◆ WHAT YOU SHOULD DO
From the listing below, reproduce word for word the part that opens with the line containing "positions open at" and closes with the line containing "(Hrow : (corders"; reproduce nothing else.

◆ GIVEN ENTRIES
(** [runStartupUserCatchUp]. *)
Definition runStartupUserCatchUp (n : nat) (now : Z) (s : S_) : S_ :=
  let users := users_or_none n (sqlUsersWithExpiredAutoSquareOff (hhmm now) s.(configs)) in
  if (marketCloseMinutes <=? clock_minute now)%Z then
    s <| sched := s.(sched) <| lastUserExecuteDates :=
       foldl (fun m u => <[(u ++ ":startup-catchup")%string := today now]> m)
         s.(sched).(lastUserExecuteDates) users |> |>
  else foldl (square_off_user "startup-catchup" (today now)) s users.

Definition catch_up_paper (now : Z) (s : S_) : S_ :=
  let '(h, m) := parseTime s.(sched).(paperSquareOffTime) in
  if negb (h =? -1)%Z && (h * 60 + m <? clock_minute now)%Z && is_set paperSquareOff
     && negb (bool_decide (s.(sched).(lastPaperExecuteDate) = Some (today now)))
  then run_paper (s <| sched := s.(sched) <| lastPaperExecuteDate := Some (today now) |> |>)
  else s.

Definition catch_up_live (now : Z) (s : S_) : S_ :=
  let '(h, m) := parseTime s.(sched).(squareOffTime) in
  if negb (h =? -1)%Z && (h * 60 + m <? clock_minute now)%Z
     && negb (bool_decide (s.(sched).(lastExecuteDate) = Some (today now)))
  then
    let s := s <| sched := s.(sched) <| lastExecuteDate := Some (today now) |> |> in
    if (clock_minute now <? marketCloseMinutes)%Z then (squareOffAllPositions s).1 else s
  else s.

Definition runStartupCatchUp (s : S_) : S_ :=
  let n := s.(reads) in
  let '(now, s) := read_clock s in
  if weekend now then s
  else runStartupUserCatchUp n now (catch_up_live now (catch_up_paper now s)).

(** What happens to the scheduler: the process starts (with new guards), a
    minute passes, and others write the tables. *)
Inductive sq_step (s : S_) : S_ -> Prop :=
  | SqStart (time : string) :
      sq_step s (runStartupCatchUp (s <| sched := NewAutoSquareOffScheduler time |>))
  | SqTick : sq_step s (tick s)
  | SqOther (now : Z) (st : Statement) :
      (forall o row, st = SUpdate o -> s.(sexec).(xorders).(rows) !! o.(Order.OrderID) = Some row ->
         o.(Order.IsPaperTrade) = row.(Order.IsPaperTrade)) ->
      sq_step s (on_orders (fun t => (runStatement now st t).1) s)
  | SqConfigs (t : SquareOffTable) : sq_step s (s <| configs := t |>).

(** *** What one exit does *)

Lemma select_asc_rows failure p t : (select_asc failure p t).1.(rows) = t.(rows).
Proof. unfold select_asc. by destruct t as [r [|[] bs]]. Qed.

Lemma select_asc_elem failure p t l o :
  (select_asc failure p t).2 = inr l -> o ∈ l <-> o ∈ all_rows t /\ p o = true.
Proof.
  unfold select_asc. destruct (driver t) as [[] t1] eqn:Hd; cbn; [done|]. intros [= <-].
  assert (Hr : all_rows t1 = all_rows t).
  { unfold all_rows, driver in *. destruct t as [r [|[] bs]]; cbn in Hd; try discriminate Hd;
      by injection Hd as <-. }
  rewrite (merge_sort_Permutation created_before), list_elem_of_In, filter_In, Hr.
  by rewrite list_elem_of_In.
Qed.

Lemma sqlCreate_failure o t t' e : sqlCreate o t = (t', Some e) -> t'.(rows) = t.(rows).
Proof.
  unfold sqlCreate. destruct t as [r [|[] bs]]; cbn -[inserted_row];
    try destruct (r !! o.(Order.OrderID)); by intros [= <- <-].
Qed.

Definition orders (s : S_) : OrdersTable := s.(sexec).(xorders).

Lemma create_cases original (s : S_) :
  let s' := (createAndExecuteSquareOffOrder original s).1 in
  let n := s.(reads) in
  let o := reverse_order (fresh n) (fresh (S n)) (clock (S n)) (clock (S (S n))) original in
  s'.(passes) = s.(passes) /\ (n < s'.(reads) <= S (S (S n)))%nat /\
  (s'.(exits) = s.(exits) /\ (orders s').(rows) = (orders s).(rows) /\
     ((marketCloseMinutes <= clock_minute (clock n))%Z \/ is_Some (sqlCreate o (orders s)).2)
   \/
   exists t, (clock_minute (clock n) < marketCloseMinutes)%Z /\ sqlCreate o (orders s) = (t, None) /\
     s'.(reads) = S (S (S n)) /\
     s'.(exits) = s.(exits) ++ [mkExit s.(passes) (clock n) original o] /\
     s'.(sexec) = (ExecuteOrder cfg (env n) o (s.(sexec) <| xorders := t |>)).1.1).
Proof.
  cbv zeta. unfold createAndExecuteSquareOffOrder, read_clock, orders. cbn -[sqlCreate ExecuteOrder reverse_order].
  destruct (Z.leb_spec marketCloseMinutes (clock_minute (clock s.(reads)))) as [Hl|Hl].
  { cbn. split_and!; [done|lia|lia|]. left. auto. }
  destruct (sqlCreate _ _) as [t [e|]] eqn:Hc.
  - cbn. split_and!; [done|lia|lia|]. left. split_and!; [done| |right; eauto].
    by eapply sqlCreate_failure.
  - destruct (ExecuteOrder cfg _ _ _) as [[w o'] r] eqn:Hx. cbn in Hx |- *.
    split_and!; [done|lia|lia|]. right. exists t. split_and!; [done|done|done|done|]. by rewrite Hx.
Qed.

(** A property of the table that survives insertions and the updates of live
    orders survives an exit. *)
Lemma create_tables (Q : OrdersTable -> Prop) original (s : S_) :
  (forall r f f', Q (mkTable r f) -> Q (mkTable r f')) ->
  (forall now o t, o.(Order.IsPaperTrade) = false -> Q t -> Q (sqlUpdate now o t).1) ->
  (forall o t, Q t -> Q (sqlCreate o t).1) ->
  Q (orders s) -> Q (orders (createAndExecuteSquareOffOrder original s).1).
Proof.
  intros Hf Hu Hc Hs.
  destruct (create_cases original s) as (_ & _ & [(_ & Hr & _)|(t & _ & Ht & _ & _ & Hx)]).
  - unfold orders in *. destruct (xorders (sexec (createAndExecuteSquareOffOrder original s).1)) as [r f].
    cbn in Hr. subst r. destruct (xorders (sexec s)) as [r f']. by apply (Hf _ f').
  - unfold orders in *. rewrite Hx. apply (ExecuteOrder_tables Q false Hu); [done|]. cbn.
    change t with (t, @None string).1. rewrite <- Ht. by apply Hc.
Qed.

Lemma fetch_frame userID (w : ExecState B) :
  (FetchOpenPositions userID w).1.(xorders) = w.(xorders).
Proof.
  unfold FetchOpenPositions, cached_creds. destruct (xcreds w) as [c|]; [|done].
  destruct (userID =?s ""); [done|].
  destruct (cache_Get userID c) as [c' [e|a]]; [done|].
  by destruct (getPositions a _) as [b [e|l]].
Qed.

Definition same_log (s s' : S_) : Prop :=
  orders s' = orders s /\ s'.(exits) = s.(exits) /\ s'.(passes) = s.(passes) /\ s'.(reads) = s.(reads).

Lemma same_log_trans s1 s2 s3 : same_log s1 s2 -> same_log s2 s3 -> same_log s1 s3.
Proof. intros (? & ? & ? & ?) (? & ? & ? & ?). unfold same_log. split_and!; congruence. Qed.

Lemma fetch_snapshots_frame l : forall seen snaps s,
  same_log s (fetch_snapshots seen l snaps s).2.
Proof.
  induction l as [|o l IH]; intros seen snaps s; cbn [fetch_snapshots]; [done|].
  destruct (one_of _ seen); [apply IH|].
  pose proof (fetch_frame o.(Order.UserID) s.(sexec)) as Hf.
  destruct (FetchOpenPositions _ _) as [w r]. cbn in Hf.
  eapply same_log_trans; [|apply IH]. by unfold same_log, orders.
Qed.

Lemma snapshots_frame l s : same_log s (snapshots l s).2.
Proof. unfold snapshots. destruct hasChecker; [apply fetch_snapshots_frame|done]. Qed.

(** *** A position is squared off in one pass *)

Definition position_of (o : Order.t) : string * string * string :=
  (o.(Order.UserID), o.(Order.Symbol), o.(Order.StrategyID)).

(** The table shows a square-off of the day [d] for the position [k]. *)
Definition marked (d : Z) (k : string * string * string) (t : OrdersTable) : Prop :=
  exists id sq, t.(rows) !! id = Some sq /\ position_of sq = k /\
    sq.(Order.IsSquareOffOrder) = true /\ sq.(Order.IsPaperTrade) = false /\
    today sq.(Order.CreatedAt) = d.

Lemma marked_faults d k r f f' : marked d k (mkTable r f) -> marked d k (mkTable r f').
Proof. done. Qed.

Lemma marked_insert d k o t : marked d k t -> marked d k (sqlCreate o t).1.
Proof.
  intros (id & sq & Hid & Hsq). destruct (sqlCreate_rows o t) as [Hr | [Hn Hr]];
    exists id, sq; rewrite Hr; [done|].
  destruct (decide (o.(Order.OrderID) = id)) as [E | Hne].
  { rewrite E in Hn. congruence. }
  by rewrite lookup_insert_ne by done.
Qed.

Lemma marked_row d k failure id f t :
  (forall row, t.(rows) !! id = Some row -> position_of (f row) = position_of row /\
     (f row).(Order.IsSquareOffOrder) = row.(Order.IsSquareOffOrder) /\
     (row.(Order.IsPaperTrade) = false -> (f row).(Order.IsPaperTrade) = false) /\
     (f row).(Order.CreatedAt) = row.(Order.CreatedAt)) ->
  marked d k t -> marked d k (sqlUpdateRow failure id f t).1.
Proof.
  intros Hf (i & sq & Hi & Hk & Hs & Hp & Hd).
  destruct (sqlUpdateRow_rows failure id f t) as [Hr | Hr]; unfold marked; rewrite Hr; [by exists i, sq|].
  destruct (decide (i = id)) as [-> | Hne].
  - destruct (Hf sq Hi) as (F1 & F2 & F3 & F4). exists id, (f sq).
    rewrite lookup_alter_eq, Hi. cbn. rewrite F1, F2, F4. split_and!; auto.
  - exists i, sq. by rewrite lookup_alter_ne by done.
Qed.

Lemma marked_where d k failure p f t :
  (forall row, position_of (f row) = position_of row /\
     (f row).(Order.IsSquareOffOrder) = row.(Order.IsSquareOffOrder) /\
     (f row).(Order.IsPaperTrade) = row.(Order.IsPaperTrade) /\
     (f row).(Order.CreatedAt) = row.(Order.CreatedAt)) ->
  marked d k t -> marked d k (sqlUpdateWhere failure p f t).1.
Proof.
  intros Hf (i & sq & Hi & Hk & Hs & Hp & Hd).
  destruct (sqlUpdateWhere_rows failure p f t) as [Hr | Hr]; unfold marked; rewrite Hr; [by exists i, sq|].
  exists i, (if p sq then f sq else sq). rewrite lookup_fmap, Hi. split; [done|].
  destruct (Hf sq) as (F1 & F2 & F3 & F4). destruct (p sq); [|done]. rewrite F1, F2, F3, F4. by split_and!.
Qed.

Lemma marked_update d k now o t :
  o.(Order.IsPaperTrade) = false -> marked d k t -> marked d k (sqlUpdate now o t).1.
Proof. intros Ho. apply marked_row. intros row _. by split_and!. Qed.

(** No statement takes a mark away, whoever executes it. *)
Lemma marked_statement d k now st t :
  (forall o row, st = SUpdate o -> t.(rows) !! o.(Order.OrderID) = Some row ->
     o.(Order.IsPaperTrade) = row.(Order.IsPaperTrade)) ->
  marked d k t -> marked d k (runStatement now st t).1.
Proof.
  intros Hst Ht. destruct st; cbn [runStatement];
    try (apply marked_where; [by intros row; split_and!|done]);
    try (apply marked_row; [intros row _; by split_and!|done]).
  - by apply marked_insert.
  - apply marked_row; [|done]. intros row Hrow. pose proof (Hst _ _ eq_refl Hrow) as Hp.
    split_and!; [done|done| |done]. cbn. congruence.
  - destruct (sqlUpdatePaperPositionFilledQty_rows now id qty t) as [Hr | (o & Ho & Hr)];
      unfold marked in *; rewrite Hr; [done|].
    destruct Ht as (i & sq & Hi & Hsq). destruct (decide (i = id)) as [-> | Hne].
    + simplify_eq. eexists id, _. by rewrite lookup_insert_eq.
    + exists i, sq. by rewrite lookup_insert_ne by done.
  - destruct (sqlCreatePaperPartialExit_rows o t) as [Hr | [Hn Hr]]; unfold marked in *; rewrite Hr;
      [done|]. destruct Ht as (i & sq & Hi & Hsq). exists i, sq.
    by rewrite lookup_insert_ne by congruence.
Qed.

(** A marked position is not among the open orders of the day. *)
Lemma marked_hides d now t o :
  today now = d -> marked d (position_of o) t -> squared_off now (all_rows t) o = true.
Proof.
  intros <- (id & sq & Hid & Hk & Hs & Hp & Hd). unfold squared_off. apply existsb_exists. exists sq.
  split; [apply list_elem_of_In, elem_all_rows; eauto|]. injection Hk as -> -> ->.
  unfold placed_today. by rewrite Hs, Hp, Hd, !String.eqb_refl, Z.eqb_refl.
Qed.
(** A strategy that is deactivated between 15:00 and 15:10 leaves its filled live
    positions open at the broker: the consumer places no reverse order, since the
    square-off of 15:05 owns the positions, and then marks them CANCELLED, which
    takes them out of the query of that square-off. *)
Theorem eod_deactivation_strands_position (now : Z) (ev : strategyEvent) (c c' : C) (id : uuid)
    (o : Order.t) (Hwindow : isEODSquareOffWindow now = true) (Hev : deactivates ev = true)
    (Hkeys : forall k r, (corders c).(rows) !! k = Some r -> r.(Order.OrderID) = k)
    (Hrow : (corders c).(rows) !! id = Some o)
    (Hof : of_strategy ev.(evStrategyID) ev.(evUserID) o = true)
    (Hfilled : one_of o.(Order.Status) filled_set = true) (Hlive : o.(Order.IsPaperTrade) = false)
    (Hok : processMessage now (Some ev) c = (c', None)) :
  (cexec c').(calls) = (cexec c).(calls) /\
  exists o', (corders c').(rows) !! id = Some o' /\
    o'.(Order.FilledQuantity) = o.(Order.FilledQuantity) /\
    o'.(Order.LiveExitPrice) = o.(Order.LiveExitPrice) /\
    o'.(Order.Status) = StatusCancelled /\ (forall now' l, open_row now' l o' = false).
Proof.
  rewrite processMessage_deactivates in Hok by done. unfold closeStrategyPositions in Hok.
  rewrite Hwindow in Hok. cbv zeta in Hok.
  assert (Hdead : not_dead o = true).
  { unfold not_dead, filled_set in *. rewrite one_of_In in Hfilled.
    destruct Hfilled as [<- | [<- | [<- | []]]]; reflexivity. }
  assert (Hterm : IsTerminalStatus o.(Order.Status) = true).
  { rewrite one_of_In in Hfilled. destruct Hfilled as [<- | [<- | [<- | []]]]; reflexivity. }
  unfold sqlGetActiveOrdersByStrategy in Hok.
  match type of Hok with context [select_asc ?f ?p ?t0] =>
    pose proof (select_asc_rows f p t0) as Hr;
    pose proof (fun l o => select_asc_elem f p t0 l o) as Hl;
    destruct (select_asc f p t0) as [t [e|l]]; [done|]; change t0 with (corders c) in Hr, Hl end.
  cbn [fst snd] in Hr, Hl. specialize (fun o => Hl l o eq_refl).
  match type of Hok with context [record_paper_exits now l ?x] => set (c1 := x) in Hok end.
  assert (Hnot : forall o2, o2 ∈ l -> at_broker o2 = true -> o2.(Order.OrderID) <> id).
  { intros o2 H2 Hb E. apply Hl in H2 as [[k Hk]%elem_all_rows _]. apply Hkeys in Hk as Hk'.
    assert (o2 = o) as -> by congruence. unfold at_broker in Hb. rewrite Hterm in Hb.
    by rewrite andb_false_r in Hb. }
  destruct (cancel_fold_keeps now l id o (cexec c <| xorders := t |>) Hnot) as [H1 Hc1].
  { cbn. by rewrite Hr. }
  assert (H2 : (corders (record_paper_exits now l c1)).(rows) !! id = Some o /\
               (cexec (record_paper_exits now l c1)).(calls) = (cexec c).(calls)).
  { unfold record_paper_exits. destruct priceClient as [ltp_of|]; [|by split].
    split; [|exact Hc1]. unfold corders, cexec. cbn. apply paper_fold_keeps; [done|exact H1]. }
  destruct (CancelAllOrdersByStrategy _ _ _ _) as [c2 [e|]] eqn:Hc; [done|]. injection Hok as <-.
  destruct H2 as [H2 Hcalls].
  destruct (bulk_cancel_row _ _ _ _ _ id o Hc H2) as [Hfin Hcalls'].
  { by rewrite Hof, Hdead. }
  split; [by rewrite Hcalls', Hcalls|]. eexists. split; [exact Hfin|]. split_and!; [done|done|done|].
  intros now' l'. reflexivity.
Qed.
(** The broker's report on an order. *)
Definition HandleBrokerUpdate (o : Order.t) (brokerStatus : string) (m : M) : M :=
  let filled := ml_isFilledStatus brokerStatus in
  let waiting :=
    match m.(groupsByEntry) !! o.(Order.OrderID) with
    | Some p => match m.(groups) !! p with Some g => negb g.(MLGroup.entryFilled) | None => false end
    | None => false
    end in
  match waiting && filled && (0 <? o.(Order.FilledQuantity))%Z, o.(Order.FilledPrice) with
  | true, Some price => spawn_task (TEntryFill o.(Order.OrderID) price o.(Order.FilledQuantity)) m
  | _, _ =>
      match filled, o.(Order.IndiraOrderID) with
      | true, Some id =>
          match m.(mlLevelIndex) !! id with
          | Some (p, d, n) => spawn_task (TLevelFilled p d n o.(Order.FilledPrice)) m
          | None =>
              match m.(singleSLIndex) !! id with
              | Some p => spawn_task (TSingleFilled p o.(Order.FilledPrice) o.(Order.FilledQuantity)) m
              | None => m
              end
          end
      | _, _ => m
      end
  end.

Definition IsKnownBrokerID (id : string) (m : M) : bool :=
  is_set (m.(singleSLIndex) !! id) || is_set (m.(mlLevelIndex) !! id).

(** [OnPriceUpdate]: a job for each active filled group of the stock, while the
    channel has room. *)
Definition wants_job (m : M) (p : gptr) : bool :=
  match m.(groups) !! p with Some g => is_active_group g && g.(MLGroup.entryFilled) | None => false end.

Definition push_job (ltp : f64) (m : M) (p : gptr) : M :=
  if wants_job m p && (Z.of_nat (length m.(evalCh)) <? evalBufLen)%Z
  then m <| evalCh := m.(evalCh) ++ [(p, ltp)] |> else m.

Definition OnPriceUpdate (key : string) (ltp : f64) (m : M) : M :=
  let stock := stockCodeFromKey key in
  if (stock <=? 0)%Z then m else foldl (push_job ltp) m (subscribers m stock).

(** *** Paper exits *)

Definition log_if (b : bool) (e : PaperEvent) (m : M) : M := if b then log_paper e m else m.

◆ SOLUTION
    positions open at the broker: the consumer places no reverse order, since the
    square-off of 15:05 owns the positions, and then marks them CANCELLED, which
    takes them out of the query of that square-off. *)
Theorem eod_deactivation_strands_position (now : Z) (ev : strategyEvent) (c c' : C) (id : uuid)
    (o : Order.t) (Hwindow : isEODSquareOffWindow now = true) (Hev : deactivates ev = true)
    (Hkeys : forall k r, (corders c).(rows) !! k = Some r -> r.(Order.OrderID) = k)
    (Hrow : (corders c).(rows) !! id = Some o)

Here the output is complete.